## Exercise description
Among the entries below, one line contains "(** * The trie" and another contains "nodes : gmap Z node;". Transcribe those two lines and every line between them, exactly.

## Input data
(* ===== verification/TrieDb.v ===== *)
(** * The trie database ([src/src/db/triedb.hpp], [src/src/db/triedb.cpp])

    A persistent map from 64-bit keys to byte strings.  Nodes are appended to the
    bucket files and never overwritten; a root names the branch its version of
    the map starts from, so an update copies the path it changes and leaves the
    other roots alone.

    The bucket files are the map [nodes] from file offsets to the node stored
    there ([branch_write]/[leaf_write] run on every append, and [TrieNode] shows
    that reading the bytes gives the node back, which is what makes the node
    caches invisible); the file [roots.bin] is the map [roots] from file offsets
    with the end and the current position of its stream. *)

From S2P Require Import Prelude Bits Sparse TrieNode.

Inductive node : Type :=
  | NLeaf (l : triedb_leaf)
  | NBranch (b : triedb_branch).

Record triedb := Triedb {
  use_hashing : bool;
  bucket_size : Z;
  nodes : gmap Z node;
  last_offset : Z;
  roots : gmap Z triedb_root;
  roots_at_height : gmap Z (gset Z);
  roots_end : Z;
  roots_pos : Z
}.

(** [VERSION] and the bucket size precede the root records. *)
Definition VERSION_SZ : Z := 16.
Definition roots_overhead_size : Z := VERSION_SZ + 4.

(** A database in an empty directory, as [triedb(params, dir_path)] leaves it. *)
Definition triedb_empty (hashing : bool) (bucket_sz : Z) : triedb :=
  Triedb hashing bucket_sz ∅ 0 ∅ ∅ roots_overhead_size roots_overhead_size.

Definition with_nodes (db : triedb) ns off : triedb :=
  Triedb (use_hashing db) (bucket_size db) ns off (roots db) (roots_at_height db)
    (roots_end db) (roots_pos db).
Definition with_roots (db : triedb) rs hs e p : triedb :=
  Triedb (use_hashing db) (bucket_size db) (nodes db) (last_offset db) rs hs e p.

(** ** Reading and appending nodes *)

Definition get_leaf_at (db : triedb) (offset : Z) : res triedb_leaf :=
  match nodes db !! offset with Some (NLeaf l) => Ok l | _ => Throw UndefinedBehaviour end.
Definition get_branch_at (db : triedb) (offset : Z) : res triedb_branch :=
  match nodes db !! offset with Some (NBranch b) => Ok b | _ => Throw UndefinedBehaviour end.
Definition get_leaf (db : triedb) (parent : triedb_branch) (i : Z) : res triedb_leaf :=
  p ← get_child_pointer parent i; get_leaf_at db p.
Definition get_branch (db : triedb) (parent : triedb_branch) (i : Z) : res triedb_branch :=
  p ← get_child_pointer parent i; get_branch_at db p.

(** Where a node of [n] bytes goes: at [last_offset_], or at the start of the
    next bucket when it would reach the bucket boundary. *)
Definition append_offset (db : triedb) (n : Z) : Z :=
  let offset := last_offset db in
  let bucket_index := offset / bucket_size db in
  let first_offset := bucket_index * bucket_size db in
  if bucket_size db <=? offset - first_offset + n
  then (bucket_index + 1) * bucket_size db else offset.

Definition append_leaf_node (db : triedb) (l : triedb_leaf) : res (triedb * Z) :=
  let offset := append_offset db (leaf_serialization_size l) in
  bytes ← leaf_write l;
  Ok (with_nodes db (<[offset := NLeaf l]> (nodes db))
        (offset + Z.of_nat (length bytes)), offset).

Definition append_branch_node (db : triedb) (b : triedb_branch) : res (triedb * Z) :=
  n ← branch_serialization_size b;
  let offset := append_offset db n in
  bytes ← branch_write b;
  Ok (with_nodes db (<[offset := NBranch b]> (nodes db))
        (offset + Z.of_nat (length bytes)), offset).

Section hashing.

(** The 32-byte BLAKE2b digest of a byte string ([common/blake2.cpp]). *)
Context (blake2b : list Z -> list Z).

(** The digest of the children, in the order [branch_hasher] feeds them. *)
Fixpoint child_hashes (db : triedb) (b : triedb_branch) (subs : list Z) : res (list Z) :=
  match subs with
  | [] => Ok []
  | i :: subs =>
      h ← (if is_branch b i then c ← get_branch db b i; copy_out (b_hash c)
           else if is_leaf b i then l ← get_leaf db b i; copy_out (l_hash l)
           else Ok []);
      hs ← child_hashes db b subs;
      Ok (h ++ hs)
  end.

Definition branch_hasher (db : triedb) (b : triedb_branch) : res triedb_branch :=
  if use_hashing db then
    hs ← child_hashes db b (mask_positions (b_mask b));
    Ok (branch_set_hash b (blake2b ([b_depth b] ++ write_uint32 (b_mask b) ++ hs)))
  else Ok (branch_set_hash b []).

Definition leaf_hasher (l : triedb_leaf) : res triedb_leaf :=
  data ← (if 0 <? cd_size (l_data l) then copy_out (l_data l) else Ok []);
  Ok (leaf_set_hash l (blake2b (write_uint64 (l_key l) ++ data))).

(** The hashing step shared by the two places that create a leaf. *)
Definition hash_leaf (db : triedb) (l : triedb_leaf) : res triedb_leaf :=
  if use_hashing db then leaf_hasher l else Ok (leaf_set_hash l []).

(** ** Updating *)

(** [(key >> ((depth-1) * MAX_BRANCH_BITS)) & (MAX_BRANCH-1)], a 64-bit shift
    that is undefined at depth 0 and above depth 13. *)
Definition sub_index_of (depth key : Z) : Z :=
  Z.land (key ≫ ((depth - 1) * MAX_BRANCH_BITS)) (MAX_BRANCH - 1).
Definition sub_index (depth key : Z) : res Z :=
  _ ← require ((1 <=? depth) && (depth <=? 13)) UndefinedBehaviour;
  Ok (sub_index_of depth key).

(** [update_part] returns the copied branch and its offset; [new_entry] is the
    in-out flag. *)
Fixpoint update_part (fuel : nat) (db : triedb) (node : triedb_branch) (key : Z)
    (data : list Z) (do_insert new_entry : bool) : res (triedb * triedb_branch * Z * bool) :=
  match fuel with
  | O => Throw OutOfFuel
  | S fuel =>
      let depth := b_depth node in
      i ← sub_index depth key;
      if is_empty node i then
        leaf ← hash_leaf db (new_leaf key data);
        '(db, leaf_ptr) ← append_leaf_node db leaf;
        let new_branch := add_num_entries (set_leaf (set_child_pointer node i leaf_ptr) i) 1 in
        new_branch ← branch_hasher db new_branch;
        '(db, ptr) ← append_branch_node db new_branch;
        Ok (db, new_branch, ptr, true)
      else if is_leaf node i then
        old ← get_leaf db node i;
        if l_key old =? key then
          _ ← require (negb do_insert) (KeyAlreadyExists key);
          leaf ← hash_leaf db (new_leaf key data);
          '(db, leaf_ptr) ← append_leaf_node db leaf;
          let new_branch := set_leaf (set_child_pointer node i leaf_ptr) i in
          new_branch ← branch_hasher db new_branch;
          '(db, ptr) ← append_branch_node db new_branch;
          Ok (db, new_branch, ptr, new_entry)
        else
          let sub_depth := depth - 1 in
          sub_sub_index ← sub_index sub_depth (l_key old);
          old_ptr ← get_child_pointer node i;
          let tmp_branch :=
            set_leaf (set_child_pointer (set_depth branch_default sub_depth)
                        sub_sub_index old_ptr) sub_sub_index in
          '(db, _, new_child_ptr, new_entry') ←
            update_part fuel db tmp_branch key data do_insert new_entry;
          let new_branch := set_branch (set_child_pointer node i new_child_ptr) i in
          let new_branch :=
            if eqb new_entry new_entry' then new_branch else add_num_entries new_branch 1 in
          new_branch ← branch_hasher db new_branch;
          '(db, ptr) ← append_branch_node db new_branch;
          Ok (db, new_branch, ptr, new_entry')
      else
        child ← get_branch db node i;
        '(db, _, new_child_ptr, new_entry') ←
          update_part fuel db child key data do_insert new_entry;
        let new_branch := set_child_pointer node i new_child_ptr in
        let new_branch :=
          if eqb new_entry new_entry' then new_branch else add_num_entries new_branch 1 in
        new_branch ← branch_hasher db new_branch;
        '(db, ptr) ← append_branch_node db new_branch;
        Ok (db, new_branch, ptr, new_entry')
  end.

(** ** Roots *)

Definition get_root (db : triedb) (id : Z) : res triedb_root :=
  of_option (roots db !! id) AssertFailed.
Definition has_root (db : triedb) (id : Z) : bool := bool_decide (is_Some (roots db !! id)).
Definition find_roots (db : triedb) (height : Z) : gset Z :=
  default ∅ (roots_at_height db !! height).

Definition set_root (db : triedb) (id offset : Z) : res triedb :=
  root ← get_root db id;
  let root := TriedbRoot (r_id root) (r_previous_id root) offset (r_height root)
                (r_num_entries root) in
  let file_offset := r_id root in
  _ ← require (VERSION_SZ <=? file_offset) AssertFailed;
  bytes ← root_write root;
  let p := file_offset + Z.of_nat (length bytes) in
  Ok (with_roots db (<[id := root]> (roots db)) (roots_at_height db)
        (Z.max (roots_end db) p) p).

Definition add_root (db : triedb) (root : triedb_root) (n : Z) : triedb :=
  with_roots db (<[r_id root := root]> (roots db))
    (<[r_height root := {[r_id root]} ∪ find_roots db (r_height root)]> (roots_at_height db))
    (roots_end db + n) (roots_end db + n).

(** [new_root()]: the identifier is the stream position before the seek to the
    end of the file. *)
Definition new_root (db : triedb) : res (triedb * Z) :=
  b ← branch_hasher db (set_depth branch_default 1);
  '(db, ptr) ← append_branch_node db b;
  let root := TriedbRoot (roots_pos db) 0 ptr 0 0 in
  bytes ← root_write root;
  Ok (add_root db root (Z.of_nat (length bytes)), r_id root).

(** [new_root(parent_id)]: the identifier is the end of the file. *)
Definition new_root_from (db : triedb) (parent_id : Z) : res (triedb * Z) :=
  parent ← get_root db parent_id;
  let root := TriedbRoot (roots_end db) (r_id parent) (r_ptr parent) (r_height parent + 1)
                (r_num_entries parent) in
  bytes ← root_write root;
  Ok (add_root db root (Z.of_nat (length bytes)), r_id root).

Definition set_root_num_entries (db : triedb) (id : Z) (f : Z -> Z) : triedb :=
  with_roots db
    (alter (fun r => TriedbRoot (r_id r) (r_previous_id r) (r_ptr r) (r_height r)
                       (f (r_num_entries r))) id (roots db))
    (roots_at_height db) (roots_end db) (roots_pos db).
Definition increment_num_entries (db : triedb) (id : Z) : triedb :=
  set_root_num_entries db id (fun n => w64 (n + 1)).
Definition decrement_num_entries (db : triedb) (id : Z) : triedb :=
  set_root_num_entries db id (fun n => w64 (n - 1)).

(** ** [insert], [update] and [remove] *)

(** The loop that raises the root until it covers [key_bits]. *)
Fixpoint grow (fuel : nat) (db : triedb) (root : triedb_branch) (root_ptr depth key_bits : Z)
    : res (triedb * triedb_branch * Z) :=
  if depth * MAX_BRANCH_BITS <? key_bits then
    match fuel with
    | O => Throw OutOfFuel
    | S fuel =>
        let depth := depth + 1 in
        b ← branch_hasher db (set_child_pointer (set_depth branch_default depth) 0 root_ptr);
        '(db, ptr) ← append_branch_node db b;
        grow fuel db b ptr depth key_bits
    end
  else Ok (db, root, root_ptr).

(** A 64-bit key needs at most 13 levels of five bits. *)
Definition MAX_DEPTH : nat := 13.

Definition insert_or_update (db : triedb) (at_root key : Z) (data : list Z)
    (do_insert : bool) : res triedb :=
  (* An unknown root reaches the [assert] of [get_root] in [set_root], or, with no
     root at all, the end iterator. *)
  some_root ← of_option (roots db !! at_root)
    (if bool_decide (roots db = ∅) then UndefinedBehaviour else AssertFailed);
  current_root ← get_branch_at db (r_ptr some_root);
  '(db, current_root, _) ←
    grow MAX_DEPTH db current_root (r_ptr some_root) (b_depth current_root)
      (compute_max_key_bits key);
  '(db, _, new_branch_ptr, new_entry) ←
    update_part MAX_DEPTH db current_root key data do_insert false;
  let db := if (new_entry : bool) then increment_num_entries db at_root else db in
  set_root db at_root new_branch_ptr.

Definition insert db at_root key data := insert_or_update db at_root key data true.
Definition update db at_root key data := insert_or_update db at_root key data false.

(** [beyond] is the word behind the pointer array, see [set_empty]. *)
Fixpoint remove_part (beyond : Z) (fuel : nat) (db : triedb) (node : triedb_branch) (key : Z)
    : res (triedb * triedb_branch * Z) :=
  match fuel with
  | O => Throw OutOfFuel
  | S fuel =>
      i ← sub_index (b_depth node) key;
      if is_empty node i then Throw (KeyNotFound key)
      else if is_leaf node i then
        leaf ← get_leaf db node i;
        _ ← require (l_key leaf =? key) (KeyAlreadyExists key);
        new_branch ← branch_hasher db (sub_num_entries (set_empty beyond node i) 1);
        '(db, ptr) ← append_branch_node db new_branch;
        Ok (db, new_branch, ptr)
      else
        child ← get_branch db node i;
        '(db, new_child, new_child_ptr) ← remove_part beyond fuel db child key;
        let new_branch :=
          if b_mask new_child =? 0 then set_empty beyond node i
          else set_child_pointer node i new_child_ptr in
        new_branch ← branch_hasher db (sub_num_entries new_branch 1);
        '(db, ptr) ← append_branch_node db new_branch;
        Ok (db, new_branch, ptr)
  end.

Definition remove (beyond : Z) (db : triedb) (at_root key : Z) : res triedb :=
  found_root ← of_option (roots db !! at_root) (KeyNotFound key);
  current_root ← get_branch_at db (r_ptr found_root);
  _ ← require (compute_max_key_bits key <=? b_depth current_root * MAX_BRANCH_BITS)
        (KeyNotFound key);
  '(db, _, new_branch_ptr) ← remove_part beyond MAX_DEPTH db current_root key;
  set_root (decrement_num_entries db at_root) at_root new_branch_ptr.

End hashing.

## Exercise output
(** * The trie database ([src/src/db/triedb.hpp], [src/src/db/triedb.cpp])

    A persistent map from 64-bit keys to byte strings.  Nodes are appended to the
    bucket files and never overwritten; a root names the branch its version of
    the map starts from, so an update copies the path it changes and leaves the
    other roots alone.

    The bucket files are the map [nodes] from file offsets to the node stored
    there ([branch_write]/[leaf_write] run on every append, and [TrieNode] shows
    that reading the bytes gives the node back, which is what makes the node
    caches invisible); the file [roots.bin] is the map [roots] from file offsets
    with the end and the current position of its stream. *)

From S2P Require Import Prelude Bits Sparse TrieNode.

Inductive node : Type :=
  | NLeaf (l : triedb_leaf)
  | NBranch (b : triedb_branch).

Record triedb := Triedb {
  use_hashing : bool;
  bucket_size : Z;
  nodes : gmap Z node;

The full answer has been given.